Now first off, there are a lot of differences between a cemetery that you would find in the states and one you would find in Peru. In the states, the graves tend to be underground and covered with a nice area of grass or maybe a small tombstone. Here, unless you find buying matches a luxury, everyone has a “tomb” made for them. This is an aboveground grave, lined and topped off with cement. These cement structures can vary in decadence from just a sole cement-coffin to graves that have entire one-room houses built around them. I call those graves “shrines” and they kind of freak me out because they have iron-wrought fences around them and once I’m inside, I get claustrophobic and want out. I don’t like to be stuck under the same roof with a skeleton. Also, grass does not exist so just picture sand and dirt around the graves with little children running and climbing all over them. I felt badly for the people buried because I’m sure they don’t appreciate little children running all over their graves.

Now fortunately for my town, the cemetery just got electricity a few months ago, which allowed a mini-carnival to show up and set up shop outside the gates. I have never seen so much as a water fountain in a graveyard back home but here I had 10 different ladies trying to sell me fried chicken with French fries, two ice cream men on bicycles, three tent-restaurants offering everything from dried pig guts to birthday cake and maybe 50 kids with bags of popcorn and potato chips strung around their neck, walking through the cemetery and selling their goods like the beer men at baseball games. Talk about resting in peace. Oh yeah, there was beer for sale too.
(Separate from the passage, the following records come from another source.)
Lemma add_each_then_download_witness :
  ReadList (run (flat_map copy_and_add [L "u"; L "v"; L "u"]) stored_world)
  = ReadList stored_world ++ [L "u"; L "v"; L "u"] /\
  trace (run (flat_map copy_and_add [L "u"; L "v"; L "u"] ++ press_download) stored_world)
  = trace stored_world
    ++ map (fun text => FileAppended (text ++ [newline])) [L "u"; L "v"; L "u"]
    ++ map download_command (ReadList stored_world ++ [L "u"; L "v"; L "u"])
    ++ [FileTruncated] /\
  ReadList (run (flat_map copy_and_add [L "u"; L "v"; L "u"] ++ press_download) stored_world)
  = [].
Proof.
  apply (add_each_then_download [L "u"; L "v"; L "u"] stored_world).
  - repeat constructor.
  - reflexivity.
  - reflexivity.
  - reflexivity.
Defined.

(** ** The command line of a download *)

Lemma c_str_cut (s rest : wstring) :
  no_NUL s = true -> c_str (s ++ NUL :: rest) = s.
Proof.
  intros H. unfold c_str. rewrite <- app_assoc. simpl.
  now apply wstring_of_cstr_app_NUL.
Qed.

(** X20: [RunDownload] hands the command line to [ShellExecuteW] as a C
    string, so that a stored line is passed to the downloader only up to
    its first NUL: the line [url], NUL, [rest] starts the same download as
    the line [url]. *)
Theorem RunDownload_stops_at_first_NUL : forall url rest w,
  no_NUL url = true ->
  RunDownload (url ++ NUL :: rest) w = RunDownload url w /\
  download_command (url ++ NUL :: rest)
  = ShellExecute (L "cmd.exe") (Some (L "/c yt-dlp " ++ url)) SW_HIDE.
Proof.
  intros url rest w Hnul.
  assert (Hcut : c_str (L "/c " ++ L "yt-dlp " ++ url ++ NUL :: rest)
                 = L "/c yt-dlp " ++ url).
  { change (L "/c " ++ L "yt-dlp " ++ url ++ NUL :: rest)
      with ((L "/c yt-dlp " ++ url) ++ NUL :: rest).
    apply c_str_cut. now rewrite no_NUL_app, Hnul. }
  assert (Hwhole : c_str (L "/c " ++ L "yt-dlp " ++ url) = L "/c yt-dlp " ++ url).
  { change (L "/c " ++ L "yt-dlp " ++ url) with (L "/c yt-dlp " ++ url).
    apply c_str_no_NUL. now rewrite no_NUL_app, Hnul. }
  unfold RunDownload, download_command. cbv zeta.
  now rewrite Hcut, Hwhole.
Qed.

Lemma RunDownload_stops_at_first_NUL_witness :
  RunDownload (L "u" ++ NUL :: L "v") stored_world = RunDownload (L "u") stored_world /\
  download_command (L "u" ++ NUL :: L "v")
  = ShellExecute (L "cmd.exe") (Some (L "/c yt-dlp " ++ L "u")) SW_HIDE.
Proof.
  apply (RunDownload_stops_at_first_NUL (L "u") (L "v") stored_world).
  reflexivity.
Defined.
So, Peruvians call All Soul’s Day “Velaciones” because everyone brings candles (velas in Spanish) to light at the graves all afternoon and through the evening. Some people stay all night. This in all honestly, became beautiful once the sun went down and you could see hundreds of people gathered around thousands of little candles in the graveyard. The cemetary is a ways from the actual town so other than the tent-restaurants, there isn’t any light except for the candles. I personally loved watching families and friends interact and hang out while waiting the candles to burn out and I thought to myself how nice this would be if it was customary to do this in the states. After a few hours of walking in between graves and socializing with people, I sat down with my host grandma and a few of my cousins to light candles next to her late-husband’s grave. At first I thought it was weird how everyone was just sitting on top of his cement box with his body inside, but being tired, I soon found myself actually lying down on it at one point. I used to hold my breath every time I passed a cemetery in the states- here I can actually go to sleep in them. The only thing I could not get over was how my host grandmother, who is still very much alive (as stated before, she is the town butcher), has already had her grave dug and made next to her late-husband’s. I mean, it’s topped off with a thin layer of cement that can be easily taken off but pretty much all that is lacking is my grandma actually in it. Does anyone else find this morbid? Best part is, we (including my grandma) are all SITTING and hanging out on it at one point or another. However, I’m pretty sure that isn’t customary because one of the Peruvians I was talking to that night told me they thought that was a very “triste” or sad thing to do. To make your own tomb before you, well, well you know what I mean. So that was weird.

After about six hours of this, or around 9 at night, I decided I was cold and tired and headed home with my host mom and sister. But I hear that some people stay up all night with their candles lit. I think that it could be worth it to stay here another year and do that again.